Where the data below has the string "confirmed", return the whole line.

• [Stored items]

###

(* ===== verification/OrchResume.v ===== *)
(** * OrchResume: recovery and workspace cleanup

    Models [recover.go]: reading what is known of a claim found after a restart
    ([recoveryFacts]), applying the verdict of [OrchRecover], retrying both, and the
    cleanup pass over workspaces whose issue is finished. A function of a worker takes
    the answers its collaborators gave; one of the loop maps the orchestrator. *)

From S2P Require Import Prelude GoStd Update Core Template OrchState OrchRecover OrchRecord.
From S2P Require Import OrchApproval OrchPipeline OrchHeld.

(** [fmt.Errorf("<prefix>%w", err)] *)
Definition fault_wrap (prefix : string) (f : fault) : fault :=
  MkFault (errorf_wrap prefix (ft_err f) "") (ft_class f).

Definition plain_fault (text : string) : fault := MkFault (errors_New text) None.

Section resume.
Context {T : GoTables}.

(** ** Reading the facts of one claim *)

(** What the collaborators answer while one claim is read, as far as they are asked. *)
Record recoveryReads := MkReads {
  rd_ClaimHistory : answer (list ClaimEvent);
  rd_ResolveWorkspace : answer (Workspace * bool);
  rd_ClaimBase : answer ClaimBase;
  rd_ReadRunMarker : answer RunMarker;
  rd_RunGone : answer bool;
  rd_ResolveRun : answer bool;
  rd_ClearRunMarker : option fault;
  rd_Verify : answer VerifyResult;
  rd_LastFailure : answer (option RunFailure);
}.
Lemma abs_onStopped termination c : Good c → abs (onStopped termination c) ∈ k_onStopped (abs c).
Proof.
  intros Hw. cbv beta delta [onStopped k_onStopped]. set (c1 := c <| c_r ::= _ |>).
  assert (H1 : abs c1 = abs c <| k_stopWait := false |>) by (by destruct c).
  assert (Hw1 : Good c1) by (subst c1; good). clearbody c1. clear Hw. rewrite <- H1. cbv zeta. kc c1.
  generalize (bool_decide (termination = TerminationConfirmed)). intros confirmed.
  destruct confirmed; cbn [negb]; [in_right|in_left; destruct (r_suspended _); by in_one].
  destruct (r_suspended (c_r c1)); [apply abs_suspendStopped|].
  destruct (negb (k_exiting (abs c1))); [by apply abs_quiet|].
  set (c2 := freeWorkspaceMarker _).
  assert (H2 : abs c2 = abs c1 <| k_quiet := true |>) by (subst c2; rewrite abs_freeWorkspaceMarker; by destruct c1).
  assert (Hw2 : Good c2) by (subst c2; good).
  clearbody c2. rewrite <- H2, <- (abs_cancelRun c2).
  assert (Hw3 : Good (cancelRun c2)) by good. revert Hw3. generalize (cancelRun c2).
  clear c2 H2 Hw2. intros c3 Hw3. set (c4 := c3 <| c_r ::= _ |>).
  assert (H4 : abs c4 = abs c3 <| k_handle := false |> <| k_outcome := false |>) by (by destruct c3).
  assert (Hw4 : Good c4) by (subst c4; good). clearbody c4. rewrite <- H4. kc c4.
  set (c5 := c4 <| c_r ::= _ |>).
  assert (H5 : abs c5 = abs c4 <| k_stopping := false |> <| k_budgetStop := false |> <| k_finishAfter := false |>)
    by (by destruct c4).
  assert (Hw5 : Good c5) by (subst c5; good). clearbody c5. rewrite <- H5.
  cond; [by apply abs_parkOnBudget|]. set (c6 := recordAttempt _ _ _).
  assert (H6 : abs c6 = abs c5) by (subst c6; by asimp). clearbody c6. rewrite <- H6. kc c6.
  cond; [in_one; by aupd (λ v, v <| k_finish := true |>)|apply abs_finishNow].
Qed.

Lemma k_parkPending_set v : k_parkPending v = false → v <| k_parkPending := false |> = v.
Proof. destruct v. cbn. by intros ->. Qed.

Lemma abs_endAttemptSuspended c : abs (endAttemptSuspended c) = abs c <| k_parkPending := false |>.
Proof.
  unfold endAttemptSuspended. destruct (r_parkOnBudgetPending (c_r c)) eqn:E.
  - rewrite abs_recordAttempt, abs_attemptEnded. by destruct c.
  - rewrite (k_parkPending_set (abs c)) by done.
    destruct (match r_outcome (c_r c) with Some _ => _ | None => _ end) as [reason r] eqn:Er.
    rewrite abs_recordAttempt, abs_attemptEnded. replace r with (c_r c); [apply abs_eta|].
    repeat case_match; by simplify_eq.
Qed.

Lemma abs_onSummarized facts err c : Good c → abs (onSummarized facts err c) ∈ k_onSummarized (abs c).
Proof.
  intros Hw. cbv beta delta [onSummarized k_onSummarized]. set (c1 := answered c <| c_r ::= _ |>).
  assert (H1 : abs c1 = k_answered (abs c) <| k_summarizing := false |> <| k_summarized := true |>)
    by (subst c1; rewrite <- abs_answered; by destruct c).
  assert (Hw1 : Good c1) by (subst c1; good). clearbody c1. rewrite <- H1. cbv zeta.
  set (c2 := if is_nil err then _ else _).
  assert (H2 : abs c2 = abs c1) by (subst c2; destruct (is_nil err); [by anoop|done]).
  assert (Hw2 : Good c2) by (subst c2; good). clearbody c2. rewrite <- H2. apply abs_or_finish. kc c2.
  cond; [in_one; apply abs_endAttemptSuspended|by apply abs_resumeAfterAccount].
Qed.

Lemma abs_onVerified verify err fault detail failed c :
  Good c → abs (onVerified verify err fault detail failed c) ∈ k_onVerified (abs c).
Proof.
  intros Hw. cbv beta delta [onVerified k_onVerified]. rewrite <- abs_answered.
  assert (Hw1 : Good (answered c)) by good. revert Hw1. generalize (answered c). clear c Hw. intros c Hw. cbv zeta.
  apply abs_or_finish. kc c. cond; [by in_one|]. cond.
  { in_left. in_one. rewrite abs_enterEpochFault. by asimp. }
  in_right. cond; [in_left; via (λ v, v <| k_gone := true |>); apply abs_finishNow|]. in_right.
  do 3 (cond; [in_left; in_one; by aupd (λ v, v <| k_verifyRetry := true |>)|]). in_right.
  set (c1 := attemptEnded c). assert (H1 : abs c1 = abs c) by (subst c1; by asimp).
  assert (Hw1 : Good c1) by (subst c1; good). clearbody c1. set (c2 := c1 <| c_r ::= _ |>).
  assert (H2 : abs c2 = abs c) by (rewrite <- H1; apply abs_noop; intros; by rewrite abs_recordAccount).
  assert (Hw2 : Good c2) by (subst c2; good). clearbody c2. clear c1 Hw1 H1. rewrite <- H2.
  cond; [in_left; in_one; rewrite abs_enterNeedsReview; by asimp|].
  set (c3 := recordAttempt _ _ c2). assert (H3 : abs c3 = abs c2) by (subst c3; by asimp).
  assert (Hw3 : Good c3) by (subst c3; good). clearbody c3. rewrite <- H3.
  destruct (vr_Verdict verify).
  - in_left. in_one. apply abs_enterNeedsReview.
  - in_right. in_left. unfold transition. transits; [|by in_one].
    set (c4 := comment _ _). match goal with |- _ ∈ k_oweDisposal ?v => replace v with (abs c4) by (subst c4; by asimp) end.
    apply abs_oweDisposal.
  - cond; [in_left; in_one; apply abs_enterNeedsReview|]. in_right. in_right. in_one.
    rewrite abs_armTimer, abs_bump by done. do 2 f_equal.
  - in_left. in_one. apply abs_enterNeedsReview.
Qed.

Lemma abs_driveVerifyRetry c : abs (driveVerifyRetry c) = k_driveVerifyRetry (abs c).
Proof.
  unfold driveVerifyRetry, k_driveVerifyRetry. kc c. destruct (_ || _); [done|]. rewrite abs_beginVerify.
  by aupd (λ v, v <| k_verifyRetry := false |>).
Qed.

Lemma abs_onTimer kind c : abs (onTimer kind c) = k_onTimer (abs c).
Proof.
  unfold onTimer. rewrite (abs_spawn TTimer) by done. rewrite (abs_still _ (c_o c)) by auto with still.
  by destruct c.
Qed.

Lemma abs_rearm kind c : abs (rearm kind c) = k_armTimer (abs c).
Proof. apply abs_armTimer. Qed.

Lemma abs_onTimerFetched kind rev labels pr fresh hist appr cb cbErr mk mkErr err c :
  abs (onTimerFetched kind rev labels pr fresh hist appr cb cbErr mk mkErr err c) ∈ k_onTimerFetched (abs c).
Proof.
  unfold onTimerFetched, k_onTimerFetched. rewrite abs_exiting. cond; [by in_one|].
  cond; [in_left; in_one; apply abs_rearm|].
  cond; [in_right; in_left; via (λ v, v <| k_gone := true |>); apply abs_finishNow|].
  destruct err as [e|]; [in_left; in_one; apply abs_rearm|].
  destruct fresh as [fresh|]; [|in_left; in_one; apply abs_rearm].
  cond; [do 2 in_right; in_left; apply abs_finishNow|].
  cond; [do 2 in_right; in_left; apply abs_finishNow|].
  destruct (checkApproval _ _ _) as [approved|e]; [|do 3 in_right; in_left; in_one; apply abs_enterNeedsReview].
  set (c1 := if time_after _ _ then _ else _).
  assert (H1 : abs c1 = abs c) by (subst c1; destruct (time_after _ _); by asimp).
  clearbody c1. rewrite <- H1. kc c1. cond; [in_left; in_one; apply abs_rearm|]. cond.
  { do 4 in_right. in_left. destruct (stage_eqb _ _); [|in_one; apply abs_rearm].
    unfold transition. transits; in_one; [apply abs_rearm|done]. }
  cond; [do 5 in_right; in_left; in_one; apply abs_enterEpochFault|]. cond.
  { do 6 in_right. in_left.
    match goal with H : (r_claimEpoch _ =? 0) = true |- _ => apply Z.eqb_eq in H; rewrite H end.
    in_one. rewrite abs_beginClaimBase. f_equal.
    aupd (λ v, v <| k_epoch := 0 <? claimCycleAnchor hist pr |> <| k_baseDispatch := true |>).
    match goal with H : (claimCycleAnchor _ _ <=? 0) = false |- _ =>
      rewrite leb_ltb in H; apply negb_false_iff in H; by rewrite H end. }
  destruct (redispatch_gate _ _ _ _ _ _ _).
  - do 7 in_right. set (c2 := c1 <| c_r ::= _ |>).
    assert (H2 : abs c2 = abs c1) by (subst c2; apply abs_noop; by destruct (stage_eqb _ _)).
    clearbody c2. rewrite <- H2. unfold transition. transits; in_one; [apply abs_beginPrepare|done].
  - in_left. in_one. apply abs_rearm.
  - do 5 in_right. in_left. in_one. apply abs_enterEpochFault.
Qed.

(** *** After the run *)

Lemma readyToConvert_spec c :
  readyToConvert c = true →
  stage_eqb (k_stage (abs c)) KDone = true ∧ k_exiting (abs c) = false ∧ (k_pending (abs c) =? 0) = true
  ∧ is_current c = true.
Proof.
  unfold readyToConvert. kc c. rewrite !andb_true_iff, !negb_true_iff. tauto.
Qed.

(** What the hand-over comes to once its record is known to be ready. *)
Lemma k_onHandOver_ready v :
  stage_eqb (k_stage v) KDone = true → k_exiting v = false → (k_pending v =? 0) = true →
  k_onHandOver v = [v; k_forget v; k_release v].
Proof. unfold k_onHandOver. by intros -> -> ->. Qed.

Lemma abs_onHandOver_other v : v ∈ k_onHandOver v.
Proof. unfold k_onHandOver. case_match; [by in_one|]. in_left. by in_one. Qed.
Lemma Evo_silent_records f picked o :
  LocalOp f → (∀ c, o_records (c_o (f c)) = o_records (c_o c)) → (∀ c, abs (f c) = abs c) →
  (∀ r, r ∈ picked → is_Some (o_heap o !! r_token r)) →
  Evo o (foldl (λ o r, on_record (r_token r) f o) o picked).
Proof.
  intros HL Hr Ha. revert o. induction picked as [|r picked IH]; intros o Hp; [done|]. cbn.
  etrans; [apply Evo_on_silent; try done; apply Hp; by left|]. apply IH. intros r' Hr'.
  destruct (decide (r_token r' = r_token r)) as [E|E]; [|destruct (Hp r' ltac:(by right)) as [x Hx]];
    unfold on_record; cbv zeta; cbn [o_heap store_record setf set_o_heap].
  - rewrite E, lookup_insert_eq. eauto.
  - rewrite lookup_insert_ne, (l_heap _ _ (local_op (h := f) _)) by done. cbn [c_o]. eauto.
Qed.

Lemma select_records_spec site p o r :
  Consistent o → r ∈ select_records site p o → o_heap o !! r_token r = Some r.
Proof.
  intros HO Hr. unfold select_records in Hr. apply list_elem_of_omap in Hr as (id & _ & Hid).
  destruct (o_records o !! id) as [t|] eqn:E; [|done]. destruct (ok_records _ HO id t E) as (r' & Hr' & _).
  unfold deref in Hid. rewrite Hr' in Hid. cbn in Hid. destruct (p r'); [|done]. injection Hid as <-.
  destruct (ok_heap _ HO t r' Hr') as (-> & _). done.
Qed.
(** A signal nobody takes: its record is gone, or has gone on to another generation. *)
Lemma Evo_pop_dropped s rest o h it :
  o_signals o = s :: rest → sig_item s = Some (h, it) →
  (∀ r, o_heap o !! hd_token h = Some r → is_current (MkCell r o) = true → hd_issue h = ident r →
        hd_generation h = r_generation r → False) →
  Evo o (pop rest o).
Proof.
  intros H Hx Hd. pose proof (pop_inserted s rest o _ H Hx) as Hin.
  apply Evo_same; try done.
  - intros x Hx'. exists x. split; [|done]. rewrite (flying_pop s rest o H). apply elem_of_app. by right.
  - rewrite H. intros Hs. by apply Forall_cons in Hs as [_ ?].
  - intros t r _. by apply Wf_pop with s.
  - intros t r Hr Hw Ht.
    assert (Hsame : mine r (flying (pop rest o)) = mine r (flying o) → rtc k_step (abs (MkCell r o)) (abs (MkCell r (pop rest o)))).
    { intros E.
      assert (Ha : abs (MkCell r (pop rest o)) = abs (MkCell r o) <| k_stale := stale r (pop rest o) |>)
        by (unfold abs, in_flight, pump; cbn [c_r c_o]; by rewrite E).
      rewrite Ha. destruct (is_current (MkCell r o)) eqn:Hc.
      - pose proof (stale_pop s rest o h it r H Hx) as Hst.
        assert (Hk : abs (MkCell r o) <| k_stale := stale r (pop rest o) |>
          ∈ [abs (MkCell r o); abs (MkCell r o) <| k_stale ::= Nat.pred |>]).
        { case_decide; [|rewrite <- Hst; by left]. right. in_one. unfold abs. cbn. by rewrite Hst. }
        apply elem_of_cons in Hk as [->|Hk]; [done|]. apply list_elem_of_singleton in Hk as ->.
        apply steps_next; [exact Hc|]. unfold k_next, k_any. set_solver.
      - apply rtc_once, k_step_dead; try done.
        change (in_flight TPrepare r o + in_flight TStart r o + stale r (pop rest o)
                <= in_flight TPrepare r o + in_flight TStart r o + stale r o)%nat.
        rewrite (stale_pop s rest o h it r H Hx). case_decide; lia. }
    destruct (decide (hd_token h = r_token r ∧ hd_generation h = r_generation r)) as [[E1 E2]|E].
    + destruct (is_current (MkCell r o)) eqn:Hc.
      * exfalso. apply (Hd r); [by rewrite E1, Ht|done| |done].
        apply (wf_bound _ _ Hw (h, it)); [|done]. rewrite (flying_pop s rest o H), Hx. by left.
      * apply rtc_once, k_step_dead; try done.
        change (in_flight TPrepare r (pop rest o) + in_flight TStart r (pop rest o) + stale r (pop rest o)
                <= in_flight TPrepare r o + in_flight TStart r o + stale r o)%nat.
        rewrite (stale_pop s rest o h it r H Hx), decide_False by tauto. unfold in_flight. rewrite (flying_pop s rest o H), Hx. cbn [app].
        rewrite mine_cons. case_decide; [|done]. rewrite !tally_cons. repeat case_decide; lia.
    + apply Hsame. rewrite (flying_pop s rest o H), Hx. cbn [app]. rewrite mine_cons. cbn [fst]. by case_decide.
Qed.

Section deliver.
Context {T : GoTables}.

Lemma Evo_deliver s rest o h it (any : bool) f :
  o_signals o = s :: rest → sig_item s = Some (h, it) →
  (any = false ∨ ∃ what, it = IOwed what) →
  (∀ r, Consistent o → Reach o → o_heap o !! hd_token h = Some r → is_current (MkCell r o) = true →
     Wf r o → Wf r (pop rest o) → hd_token h = r_token r → hd_issue h = ident r →
     (any = false → h = header_of r) →
     let c := MkCell r (pop rest o) in
     Local c (f c) ∧ rtc k_step (abs (MkCell r o)) (abs (f c))) →
  Evo o (deliver h any (λ t, on_record t f) (pop rest o)).
Proof.
  intros H Hx Hany Hf HO HR.
  assert (Hdrop : (∀ r, o_heap o !! hd_token h = Some r → is_current (MkCell r o) = true → hd_issue h = ident r →
        hd_generation h = r_generation r → False) → Consistent (pop rest o) ∧ Sim o (pop rest o)).
  { intros Hd. exact (Evo_pop_dropped s rest o h it H Hx Hd HO HR). }
  assert (Hcur : ∀ r, o_heap o !! hd_token h = Some r → is_current (MkCell r o) = true → hd_issue h = ident r →
    o_records o !! hd_issue h = Some (hd_token h) ∧ r_token r = hd_token h).
  { intros r Hr Hc Hi. destruct (ok_heap _ HO _ _ Hr) as (Ht & _). unfold is_current in Hc.
    apply bool_decide_eq_true_1 in Hc. cbn in Hc. fold (ident r) in Hc. rewrite Hi. split; [congruence|done]. }
  unfold deliver. change (o_records (pop rest o)) with (o_records o).
  destruct (o_records o !! hd_issue h) as [t|] eqn:Et.
  2:{ apply Hdrop. intros r Hr Hc Hi _. destruct (Hcur r Hr Hc Hi). congruence. }
  destruct (ok_records _ HO _ _ Et) as (r & Hr & Hi). destruct (ok_heap _ HO _ _ Hr) as (Ht & _ & Hw).
  unfold deref. change (o_heap (pop rest o)) with (o_heap o). rewrite Hr. cbn [default from_option id]. cbv zeta.
  destruct (hd_token h =? r_token r) eqn:Etok; cbn [negb].
  2:{ apply Hdrop. intros r' Hr' Hc' Hi' _. destruct (Hcur r' Hr' Hc' Hi') as [E _].
      apply Z.eqb_neq in Etok. congruence. }
  apply Z.eqb_eq in Etok. destruct (any || (hd_generation h =? r_generation r)) eqn:Eg.
  2:{ apply Hdrop. intros r' Hr' Hc' Hi' Hg'. apply orb_false_iff in Eg as [_ Eg]. apply Z.eqb_neq in Eg.
      rewrite Etok, Ht in Hr'. congruence. }
  assert (Htok : hd_token h = t) by congruence.
  assert (Hc : is_current (MkCell r o) = true).
  { unfold is_current. cbn. unfold ident in Hi. rewrite Hi, Et, Ht. by apply bool_decide_eq_true_2. }
  pose proof (Wf_pop s rest o r H Hw) as Hw1.
  refine (Evo_record t f r o (pop rest o) Hr eq_refl _ eq_refl eq_refl _ _ _ _ _ HO HR); try done.
  - intros x Hx'. rewrite (flying_pop s rest o H). apply elem_of_app. by right.
  - intros u Hu. symmetry. apply (inserted_others (h, it)); [by eapply pop_inserted|]. cbn. congruence.
  - rewrite H. intros Hs. by apply Forall_cons in Hs as [_ ?].
  - intros _ _ _. cbv zeta. destruct (Hf r) as [HL Hs]; try done.
    + by rewrite Htok.
    + intros ->. cbn in Eg. apply Z.eqb_eq in Eg. destruct h as [hi ht hg]. cbn in *. subst.
      done.
    + split_and!; [done|by left|done].
Qed.

(** The answer of a worker. *)
Lemma Evo_work s rest o h k f :
  o_signals o = s :: rest → sig_item s = Some (h, IWork k) →
  (∀ c, Good c → (k = TStart → k_open (abs c) = false) → Local c (f c) ∧ abs (f c) ∈ k_answer k (abs c)) →
  Evo o (deliver h false (λ t, on_record t f) (pop rest o)).
Proof.
  intros H Hx Hf. apply (Evo_deliver s rest o h (IWork k) false f H Hx); [by left|].
  intros r HO HR Hr Hc Hw Hw1 Ht Hi Hh. cbv zeta. specialize (Hh eq_refl).
  assert (Ha : abs (MkCell r o) = k_more k (abs (MkCell r (pop rest o)))).
  { apply abs_inserted; [|done..]. rewrite <- Hh. by eapply pop_inserted. }
  assert (Hre : k_reach (abs (MkCell r o))) by (eapply HR, view_Some; eauto).
  destruct (Hf (MkCell r (pop rest o)) Hw1) as [HL Hin].
  { intros ->. destruct (k_reach_live _ Hre Hc) as [Hs _]. rewrite Ha in Hs. unfold k_safe in Hs.
    repeat (apply andb_true_iff in Hs as [Hs ?]).
    match goal with H0 : implb (negb (k_none (n_start _))) _ = true |- _ => cbn in H0; by apply negb_true_iff in H0 end. }
  split; [done|]. apply steps_next; [exact Hc|]. rewrite Ha. by apply k_answer_next.
Qed.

###

• [Response to this task]
  generalize (bool_decide (termination = TerminationConfirmed)). intros confirmed.
  destruct confirmed; cbn [negb]; [in_right|in_left; destruct (r_suspended _); by in_one].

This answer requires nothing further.